_Problem statement_
Be exact. Print each record as it stands.

_Recorded data_
(* ===== verification/Scenario.v ===== *)
(** * The demo scenario (cmd/simulator/scenario.go) and the messages of its screen

    The steps, the data that the screen shows, and the messages that the driver and
    the terminal send to it (ui.go). *)

From S2P Require Import Prelude.
From S2P Require Import Floats.

(** ** scenario.go *)

Definition StepProvision : Z := 0.
Definition StepStartClusters : Z := 1.
Definition StepRecordUsage : Z := 2.
Definition StepExhaust : Z := 3.
Definition StepSurgePack : Z := 4.
Definition StepIdempotency : Z := 5.
Definition StepSummary : Z := 6.

Record ScenarioStep := {
  sc_Name : string;
  sc_AutoAdvance : bool;
  sc_Duration : Z;  (* nanoseconds *)
}.

Definition Scenario : list ScenarioStep :=
  [ {| sc_Name := "Provision tenant wallets"; sc_AutoAdvance := true; sc_Duration := 3 * 1000000000 |};
    {| sc_Name := "Start clusters streaming"; sc_AutoAdvance := true; sc_Duration := 3 * 1000000000 |};
    {| sc_Name := "Record usage"; sc_AutoAdvance := false; sc_Duration := 0 |};
    {| sc_Name := "Drive to exhaustion"; sc_AutoAdvance := false; sc_Duration := 0 |};
    {| sc_Name := "Surge pack top-up"; sc_AutoAdvance := false; sc_Duration := 0 |};
    {| sc_Name := "Idempotency proof"; sc_AutoAdvance := false; sc_Duration := 0 |};
    {| sc_Name := "Final summary"; sc_AutoAdvance := false; sc_Duration := 0 |} ].

Inductive EventKind :=
  | EventHeartbeatACK | EventUsageDebit | EventHardLimit | EventSoftLimit | EventSurgePack
  | EventDuplicate | EventInfo.

Record Event := {
  ev_Timestamp : Z;
  ev_Kind : EventKind;
  ev_Message : string;
  ev_TenantIdx : Z;
}.

(** The zero [LastSeen] is [None]. *)
Record ClusterState := {
  cs_Name : string;
  cs_Region : string;
  cs_Speed : string;
  cs_Connected : bool;
  cs_Seq : Z;
  cs_AckSeq : Z;
  cs_RateDesc : string;
  cs_LastSeen : option Z;
}.

Record QuotaState := {
  qu_Resource : string;
  qu_Used : Z;
  qu_Limit : Z;
  qu_Available : Z;
  qu_Pct : float;
  qu_Status : string;
}.

(** The counters that the simulator maintains. *)
Record TBStats := {
  tb_TransfersTotal : Z;
  tb_Rejected : Z;
  tb_Idempotent : Z;
}.
Definition no_stats : TBStats := {| tb_TransfersTotal := 0; tb_Rejected := 0; tb_Idempotent := 0 |}.

Record ServerStats := {
  ss_Goroutines : Z;
  ss_HeapAllocMB : float;
  ss_HeapSysMB : float;
  ss_GCRuns : Z;
  ss_GCPauseUS : Z;
  ss_UptimeS : Z;
  ss_ActiveStreams : Z;
  ss_MsgPerSec : float;
  ss_MsgTotal : Z;
  ss_SignalP50Us : Z;
  ss_SignalP99Us : Z;
  ss_Ok : bool;
}.
Definition no_server_stats : ServerStats :=
  {| ss_Goroutines := 0; ss_HeapAllocMB := Float 0 0; ss_HeapSysMB := Float 0 0; ss_GCRuns := 0;
     ss_GCPauseUS := 0; ss_UptimeS := 0; ss_ActiveStreams := 0; ss_MsgPerSec := Float 0 0;
     ss_MsgTotal := 0; ss_SignalP50Us := 0; ss_SignalP99Us := 0; ss_Ok := false |}.

(** ** The messages of ui.go *)

(** [OtherMsg] is a message of the libraries, for example a frame of the animation of
    a progress bar. *)
Inductive tea_Msg :=
  | KeyMsg (key : string)
  | WindowSizeMsg (width height : Z)
  | tickMsg
  | stepAdvanceMsg (step : Z)
  | eventMsg (e : Event)
  | quotaUpdateMsg (tenantIdx : Z) (quotas : list QuotaState)
  | clusterUpdateMsg (tenantIdx : Z) (clusters : list ClusterState)
  | tbStatsUpdateMsg (tenantIdx : Z) (stats : TBStats)
  | serverStatsMsg (stats : ServerStats)
  | clusterHeartbeatMsg (tenantIdx : Z) (label : string) (seq ackSeq lastSeen : Z)
  | OtherMsg (payload : list Z).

_Solution below_
(* ===== verification/Scenario.v ===== *)
(** * The demo scenario (cmd/simulator/scenario.go) and the messages of its screen

    The steps, the data that the screen shows, and the messages that the driver and
    the terminal send to it (ui.go). *)

From S2P Require Import Prelude.
From S2P Require Import Floats.

(** ** scenario.go *)

Definition StepProvision : Z := 0.
Definition StepStartClusters : Z := 1.
Definition StepRecordUsage : Z := 2.
Definition StepExhaust : Z := 3.
Definition StepSurgePack : Z := 4.
Definition StepIdempotency : Z := 5.
Definition StepSummary : Z := 6.

Record ScenarioStep := {
  sc_Name : string;
  sc_AutoAdvance : bool;
  sc_Duration : Z;  (* nanoseconds *)
}.

Definition Scenario : list ScenarioStep :=
  [ {| sc_Name := "Provision tenant wallets"; sc_AutoAdvance := true; sc_Duration := 3 * 1000000000 |};
    {| sc_Name := "Start clusters streaming"; sc_AutoAdvance := true; sc_Duration := 3 * 1000000000 |};
    {| sc_Name := "Record usage"; sc_AutoAdvance := false; sc_Duration := 0 |};
    {| sc_Name := "Drive to exhaustion"; sc_AutoAdvance := false; sc_Duration := 0 |};
    {| sc_Name := "Surge pack top-up"; sc_AutoAdvance := false; sc_Duration := 0 |};
    {| sc_Name := "Idempotency proof"; sc_AutoAdvance := false; sc_Duration := 0 |};
    {| sc_Name := "Final summary"; sc_AutoAdvance := false; sc_Duration := 0 |} ].

Inductive EventKind :=
  | EventHeartbeatACK | EventUsageDebit | EventHardLimit | EventSoftLimit | EventSurgePack
  | EventDuplicate | EventInfo.

Record Event := {
  ev_Timestamp : Z;
  ev_Kind : EventKind;
  ev_Message : string;
  ev_TenantIdx : Z;
}.

(** The zero [LastSeen] is [None]. *)
Record ClusterState := {
  cs_Name : string;
  cs_Region : string;
  cs_Speed : string;
  cs_Connected : bool;
  cs_Seq : Z;
  cs_AckSeq : Z;
  cs_RateDesc : string;
  cs_LastSeen : option Z;
}.

Record QuotaState := {
  qu_Resource : string;
  qu_Used : Z;
  qu_Limit : Z;
  qu_Available : Z;
  qu_Pct : float;
  qu_Status : string;
}.

(** The counters that the simulator maintains. *)
Record TBStats := {
  tb_TransfersTotal : Z;
  tb_Rejected : Z;
  tb_Idempotent : Z;
}.
Definition no_stats : TBStats := {| tb_TransfersTotal := 0; tb_Rejected := 0; tb_Idempotent := 0 |}.

Record ServerStats := {
  ss_Goroutines : Z;
  ss_HeapAllocMB : float;
  ss_HeapSysMB : float;
  ss_GCRuns : Z;
  ss_GCPauseUS : Z;
  ss_UptimeS : Z;
  ss_ActiveStreams : Z;
  ss_MsgPerSec : float;
  ss_MsgTotal : Z;
  ss_SignalP50Us : Z;
  ss_SignalP99Us : Z;
  ss_Ok : bool;
}.
Definition no_server_stats : ServerStats :=
  {| ss_Goroutines := 0; ss_HeapAllocMB := Float 0 0; ss_HeapSysMB := Float 0 0; ss_GCRuns := 0;
     ss_GCPauseUS := 0; ss_UptimeS := 0; ss_ActiveStreams := 0; ss_MsgPerSec := Float 0 0;
     ss_MsgTotal := 0; ss_SignalP50Us := 0; ss_SignalP99Us := 0; ss_Ok := false |}.

(** ** The messages of ui.go *)

(** [OtherMsg] is a message of the libraries, for example a frame of the animation of
    a progress bar. *)
Inductive tea_Msg :=
  | KeyMsg (key : string)
  | WindowSizeMsg (width height : Z)
  | tickMsg
  | stepAdvanceMsg (step : Z)
  | eventMsg (e : Event)
  | quotaUpdateMsg (tenantIdx : Z) (quotas : list QuotaState)
  | clusterUpdateMsg (tenantIdx : Z) (clusters : list ClusterState)
  | tbStatsUpdateMsg (tenantIdx : Z) (stats : TBStats)
  | serverStatsMsg (stats : ServerStats)
  | clusterHeartbeatMsg (tenantIdx : Z) (label : string) (seq ackSeq lastSeen : Z)
  | OtherMsg (payload : list Z).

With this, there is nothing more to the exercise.